ただし、一部の商品では塩素系漂白剤が使用できるケースも存在します。とはいえ、使用可否を調べるのは少々手間。水筒の清掃には、基本的にオキシクリーンなど酸素系漂白剤を用いた方が無難といえます。
煮沸消毒
煮沸消毒も止めましょう。水筒が変形または塗装が剥がれてしまう可能性があります。そうなると、使用中に中の飲み物が漏れてしまうことにつながります。食洗機も熱湯を使って洗うので、使用しないようにしてください。
つけ置き洗いの注意点
水筒をつけ置き洗いをする際、水筒全体を沈めるのは避けましょう。水筒の素材によっては、ボトル外側のコーティングが劣化を引き起こし、激しく消耗させてしまう恐れがあります。
クレンザー・重曹の使い方について
クレンザー・重曹はそれぞれ優秀な掃除アイテム。特に重曹はかび臭さを落とすときに有効なアイテムです。ただし、クレンザーと重曹には、研磨剤も含まれています。

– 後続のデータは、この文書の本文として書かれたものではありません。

(** Blocks a flush does not write stay as they are; and none is written twice. *)
Definition unique c : Prop := forall i j bi bj, bufs c !! i = Some bi -> bufs c !! j = Some bj -> b_dev bi <> NODEV ->
  b_dev bi = b_dev bj -> b_blkno bi = b_blkno bj -> on (b_flags bi) B_INVAL = false -> on (b_flags bj) B_INVAL = false -> i = j.

Lemma flushed_other c Q bp b k r c' Q' b' i : flushed c Q bp b k r c' Q' b' -> i <> bp -> bufs c' !! i = bufs c !! i.
Proof. intros Hf Hi. rewrite (fl_bufs _ _ _ _ _ _ _ _ _ Hf). by apply list_lookup_insert_ne. Qed.
Lemma flushed_unique c Q bp b k r c' Q' b' : bufs c !! bp = Some b -> flushed c Q bp b k r c' Q' b' -> unique c -> unique c'.
Proof.
  intros Hb [_ _ F3 _ _ [R1 R2 R3 R4 R5 R6 R7] _] Hu i j bi bj. rewrite F3. intros Hi Hj Hdi Hd Hbn Hvi Hvj.
  assert (forall i bi, <[bp:=b']> (bufs c) !! i = Some bi -> b_dev bi <> NODEV -> on (b_flags bi) B_INVAL = false -> exists b0, bufs c !! i = Some b0 /\ b_dev b0 = b_dev bi /\ b_blkno b0 = b_blkno bi /\ on (b_flags b0) B_INVAL = false) as H.
  { intros i0 b0 H1 H2 H3. apply list_lookup_insert_Some in H1 as [(<- & <- & _)|[_ H1]]; [|by exists b0]. exists b. rewrite R6 in H2 |- *. destruct (x_error r); [done|]. split; [done|]. split; [done|]. by rewrite <- R4. }
  destruct (H i bi Hi Hdi Hvi) as (b1 & H1 & H2 & H3 & H4). destruct (H j bj Hj ltac:(congruence) Hvj) as (b2 & H5 & H6 & H7 & H8).
  apply (Hu i j b1 b2); congruence.
Qed.

Context {DSp : DiskSpec K}.

(** What the delayed blocks of a device are before a flush: valid, on the
    device, and waiting on a free buffer. *)
Definition flushable c (dev : Z) : Prop := dev <> NODEV /\ unique c /\
  forall i b, bufs c !! i = Some b -> wants_flush dev b = true -> on (b_flags b) B_INVAL = false /\ 0 <= b_blkno b < dev_blocks dev.
Definition waits c Q (dev bn : Z) (x : words) : Prop :=
  exists i b, queued Q i /\ bufs c !! i = Some b /\ bdata c !! i = Some x /\ wants_flush dev b = true /\ b_blkno b = bn.

Lemma flushed_clean c Q bp b k r c' Q' b' dev b0 : bufs c !! bp = Some b -> flushed c Q bp b k r c' Q' b' -> bufs c' !! bp = Some b0 -> wants_flush dev b0 = false.
Proof.
  intros Hb Hf. rewrite (fl_bufs _ _ _ _ _ _ _ _ _ Hf), list_lookup_insert_eq by (by eapply lookup_lt_Some). intros [= <-].
  unfold wants_flush. by rewrite (wt_delwri _ _ _ (fl_result _ _ _ _ _ _ _ _ _ Hf)).
Qed.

洗剤代わりとして水筒の洗浄に使用すると、内部を傷つけさびを発生させる原因となります。水筒清掃の洗剤として、クレンザー・重曹を選ぶのは避けましょう。
カビを落としたから絶対に安心とは限らない
水筒に発生したカビは、一度落とせば完全に消滅する訳ではありません。繁殖条件が整えば、カビは何度でも再発生します。キレイに洗った後もアルコール消毒などのお手入れを怠らず、常に清潔に保つことで、水筒内にカビが発生するリスクを最小限に抑えることができます。

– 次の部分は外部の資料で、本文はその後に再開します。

Lemma rest_ok c c' f b rest f' : alloc_ok c f (b :: rest) -> same_shape f f' -> fs_wf f' -> free_rep c' f' rest ->
  fs_flock f' = 0 -> fs_tfree f' = Z.of_nat (length rest) -> alloc_ok c' f' rest.
Proof.
  intros [? ? Hd Hn ? ? ?] Hs Hw Hr Hf Ht. apply Forall_cons in Hd as [_ Hd]. apply NoDup_cons in Hn as [_ Hn]. constructor; try done.
  - eapply Forall_impl; [exact Hd|]. intros a. by apply in_data_shape.
  - destruct Hs as (->&->&_). done.
Qed.

Lemma data_not_super f b : in_data f b -> 0 < fs_isize f -> b <> SUPERB.
Proof. unfold in_data, SUPERB. lia. Qed.

Lemma balloc_takes flags s b rest : alloc_ok (content (fdev s)) (fsb s) (b :: rest) -> b ∉ held (fdev s) -> SUPERB ∉ held (fdev s) -> room s ->
  exists s' x, balloc flags s = Ok (s', Some (b, x)) /\ length x = 256%nat /\ (on flags B_CLRBUF = true -> x = zeros) /\ fs_step s s' rest /\
    held (fdev s') = {[b]} ∪ held (fdev s) /\ (forall a, a <> SUPERB -> content (fdev s') a = content (fdev s) a).
Proof.
  intros Ha Hb Hsb Hroom. destruct (pop_rep _ _ _ _ Ha) as (Hn&Htop&Hrest). pose proof Ha as [Hwf Hr Hd Hnd Hcnt Hfl [Hs1 Hs2]].
  apply Forall_cons in Hd as [Hbd Hd]. set (f := fsb s) in *. set (f1 := set_frees f (fs_nfree f - 1) (fs_free f)).
  unfold balloc. fold f. rewrite Hfl. cbn [Z.eqb negb]. rewrite (scan_pop f b) by (done || lia). cbn [mbind outcome_bind fst snd]. fold f1. set (s1 := with_fs s f1).
  assert (exists s2, (if fs_nfree (fsb s1) <=? 0 then balloc_refill s1 b else Ok s1) = Ok s2 /\ chain (content (fdev s2)) (fs_nfree (fsb s2)) (fs_free (fsb s2)) rest /\
    fsb s2 = set_frees f (fs_nfree (fsb s2)) (fs_free (fsb s2)) /\ ferr s2 = ferr s /\ fnow s2 = fnow s /\
    (forall a, a <> SUPERB -> content (fdev s2) a = content (fdev s) a) /\ held (fdev s2) = held (fdev s) /\ anon (fdev s2) = anon (fdev s))
    as (s2&->&Hc2&F2&E2&N2&C2&H2&A2).
  { change (fs_nfree (fsb s1)) with (fs_nfree f - 1). destruct Hrest as [[E1 Hc]|[E1 Hc]].
    - rewrite E1. change (1 - 1 <=? 0) with true. cbv iota.
      destruct (balloc_refill_ok s1 b) as (s2&->&F2&E2&N2&C2&H2&A2); [done|done|done|done|done|]. exists s2. split; [done|].
      rewrite F2. cbn [set_frees fs_nfree fs_free]. split; [|split; [done|done]]. eapply frees_ext; [exact Hc|]. intros a Hin. apply C2.
      apply (data_not_super f); [|lia]. rewrite Forall_forall in Hd. by apply Hd.
    - destruct (Z.leb_spec (fs_nfree f - 1) 0); [lia|]. exists s1. do 2 (split; [done|]). by destruct f. }
  cbn [mbind outcome_bind]. pose proof (chain_bounds _ _ _ _ Hc2) as [Hn2 Hl2]. destruct (Z.leb_spec (fs_nfree (fsb s2)) 0); [lia|].
  destruct (fs_getblk_ok s2 b) as (s3&x&->&Hx&[F3 E3 N3 C3 H3 A3]); [by rewrite H2|unfold room in *; by rewrite H2, A2|]. cbn [mbind outcome_bind fst snd].
  eexists _, _. split; [reflexivity|]. split; [by destruct (on _ _)|]. split; [by intros ->|].
  assert (same_shape f (fsb s2)) as Hsh by (rewrite F2; done).
  split; [|split; [cbn; by rewrite H3, H2|intros a Hne; cbn; by rewrite C3, C2]].
  constructor; [|by cbn; rewrite F3|cbn; by rewrite E3, E2|cbn; by rewrite N3, N2|cbn; by rewrite A3, A2]. cbn [with_fs fsb fdev].
  rewrite F3. apply (rest_ok (content (fdev s)) _ f b); [done|by rewrite F2|rewrite F2; by destruct Hwf as (_&?&?)| |by rewrite F2|].
  - right. cbn. eapply frees_ext; [exact Hc2|]. intros a _. apply C3.
  - cbn. rewrite F2. cbn. fold f. rewrite Hcnt. cbn [length]. replace (Z.of_nat (S (length rest)) - 1) with (Z.of_nat (length rest)) by lia.
    apply trunc_small. pose proof (alloc_length _ _ _ Ha) as Hlen. cbn in Hlen. lia.
Qed.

とはいえ、どうしても安全面において懸念は残ります。そうした方は諦めて新しい水筒を購入するのもひとつの選択です。水筒は頻繁に買い替える物ではないためもったいない気もしますが、日常で使う代物でもあるため遅かれ早かれ取り換えるタイミングはやってきます。それに買い替えてしまえば、誤ってカビを摂取する心配もないので安全です。
《 ポイント 》
- 金属タワシでこすらない
- 塩素系漂白剤はステンレスのコーティングが剥がれる
- 煮沸すると変形・塗装剥がれの原因になる
- 食洗機も使わない
- 買い替えるのもひとつの選択肢
水筒のカビに関するQ&A
ここからは水筒のカビに関する質問にお答えします。ここを見れば疑問も解決するかもしれません!ぜひ読んでみてください!
A.多少のカビを飲んでしまったっとしても問題ありません。胃の中に入ったカビは胃酸で死んでしまいます。ただし、抵抗力のない小さなお子さんが飲んで腹痛の症状があったときには病院に連れていくようにしてください。

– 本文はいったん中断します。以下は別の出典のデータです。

(** [fill]: the buffer has what a reader finds. *)
Lemma fill_coherent c Q i bn b x : coherent c Q -> has c i dev bn b x -> busy b = true ->
  exists c' b', fill c i = Ok c' /\ coherent c' Q /\ quiet c c' /\ keeps_held c c' /\ length (bufs c') = length (bufs c) /\ has c' i dev bn b' (content c bn) /\ busy b' = true.
Proof.
  intros Hc Hh Hb. destruct (mine_held_ok c Q i bn b x Hc Hh Hb) as [Hhd [A1 A2 A3 A4 A5 A6]]. pose proof Hh as [H1 H2 H3 H4 H5].
  assert (b_dev b <> NODEV) as Hdev by congruence. destruct (fill_held c Q i b x Hhd H2 Hdev A3) as [(Hd & E)|(Hd & c' & E & Hh' & [M1 M2 M3] & _)].
  - assert (on (b_flags b) B_DONE = true) as Hdone.
    { rewrite on_or_r in Hd. destruct (on (b_flags b) B_DELWRI) eqn:Ed; [by apply A4 | by rewrite orb_false_r in Hd]. }
    exists c, b. split; [done|]. split; [done|]. split; [done|]. split; [done|]. split; [done|]. split; [|done]. by rewrite (content_has c Q i bn b x Hc Hh Hdone).
  - rewrite on_or_r in Hd. apply orb_false_iff in Hd as [Hd1 Hd2]. rewrite H4, H5 in Hh', M1, M2, M3. rewrite read_fine in Hh', M1, M2. cbn [x_data] in M2.
    set (b' := read_done b _) in *. exists c', b'. split; [done|].
    assert (forall m, on m B_ERROR = false -> on m B_DONE = false -> on m B_WANTED = false -> on m B_READ = false -> Z.land (Z.lnot B_WANTED) m = m -> on (b_flags b') m = on (b_flags b) m) as Hf.
    { intros m F1 F2 F3 F4 F5. unfold b', read_done. cbn [unwanted with_flags b_flags]. rewrite on_and_not, F5, transferred_flags by done. cbn [read_flags with_bcount with_flags b_flags].
      rewrite on_or. replace (on B_READ m) with (on m B_READ) by (unfold on; by rewrite Z.land_comm). by rewrite F4, orb_false_r. }
    assert (valid b' = valid b /\ busy b' = busy b /\ on (b_flags b') B_DELWRI = false) as (V & B & W) by (unfold valid, busy; rewrite !Hf by done; done).
    assert (changed c c' i b b' x (plate (disk c) dev bn)) as Hch by (by split).
    assert (wf c' Q) as Hw by (apply (busy_wf c' Q i b' Hh'); [unfold busy in *; congruence | by rewrite Hf | congruence]).
    assert (forall d n, plate (disk c') d n = plate (disk c) d n) as Hpl by (intros d n; rewrite M3; apply read_keeps).
    assert (coherent c' Q) as Hc'.
    { apply (coherent_change c Q c' Q i b b' x (plate (disk c) dev bn) Hc Hch Hw); try done.
      - unfold b', read_done. cbn [unwanted with_flags b_flags]. flags. rewrite transferred_error; [done|]. cbn [read_flags with_bcount with_flags b_flags]. flags. by apply (co_error _ _ Hc i b).
      - congruence.
      - by apply (alone_same c Q i b).
      - intros _ _ _ _. change (plate (disk c) dev bn = plate (disk c') (b_dev b) (b_blkno b)). by rewrite Hpl, H4, H5. }
    assert (quiet c c') as Hq by (eapply content_clean; done).
    split; [done|]. split; [done|]. split; [apply (held_same_count _ _ _ _ _ _ _ Hch); unfold bcount_block, bcount_empty; by rewrite V, B|].
    split; [by rewrite M1, length_insert|]. split; [|congruence].
    assert (has c' i dev bn b' (plate (disk c) dev bn)) as Hi by (apply (changed_has _ _ _ _ _ _ _ i dev bn b' _ Hch); left; do 3 (split; [done|]); split; [by rewrite V | by split]).
    assert (content c bn = plate (disk c) dev bn) as ->; [|done]. rewrite <- (Hq bn). apply (content_has c' Q i bn b' _ Hc' Hi).
    unfold b', read_done. cbn [unwanted with_flags b_flags]. flags. apply transferred_done.
Qed.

A.重曹とお酢でカビ臭さを取ることができます。とり方は水筒のカビの落とし方と一緒です。
A.つけ置き洗いは週に1〜2回の頻度でやるようにしてください。ただし、水筒を沈める形でつけ置きすると外側の素材が劣化することもあります。基本的には水筒ボトル内部をつけ置きしましょう。
《 ポイント 》
- 飲んでも問題ない
- 重曹とお酢で臭いが取れる
- つけ置き洗いの頻度は週1〜2回
水筒の正しい使い方
水筒を使うときには以下の点に注意しましょう。
- 味噌汁やスープは入れない
- 炭酸飲料はNG
- 底にある保護シートは剥がさない
味噌汁やスープなどは塩分が高いです。塩分があると腐食してしまう可能性があります。また、炭酸飲料は内部でガスが発生してしまうと膨張してふたが開かないなどの不具合が起こります。破損にも繋がるので注意しましょう。底についている保護シートは傷がつくだけではなく、水筒の機能の低下にも繋がるので剥がさないようにしてください。
《 ポイント 》
- 塩分があると腐食する
- 炭酸飲料を入れると膨張してふたが開かなくなる
- 保護シートは剥がさない
最後に
今回は水筒のカビについてお伝えしました。水筒はカビが好む環境下にあるので、洗うときには気をつけるようにしましょう。また、洗うときにはパーツごとに洗うようにしてください。塩素や熱湯も使わないように気をつけましょう。正しく洗って水筒を清潔に保てるようにしてくださいね。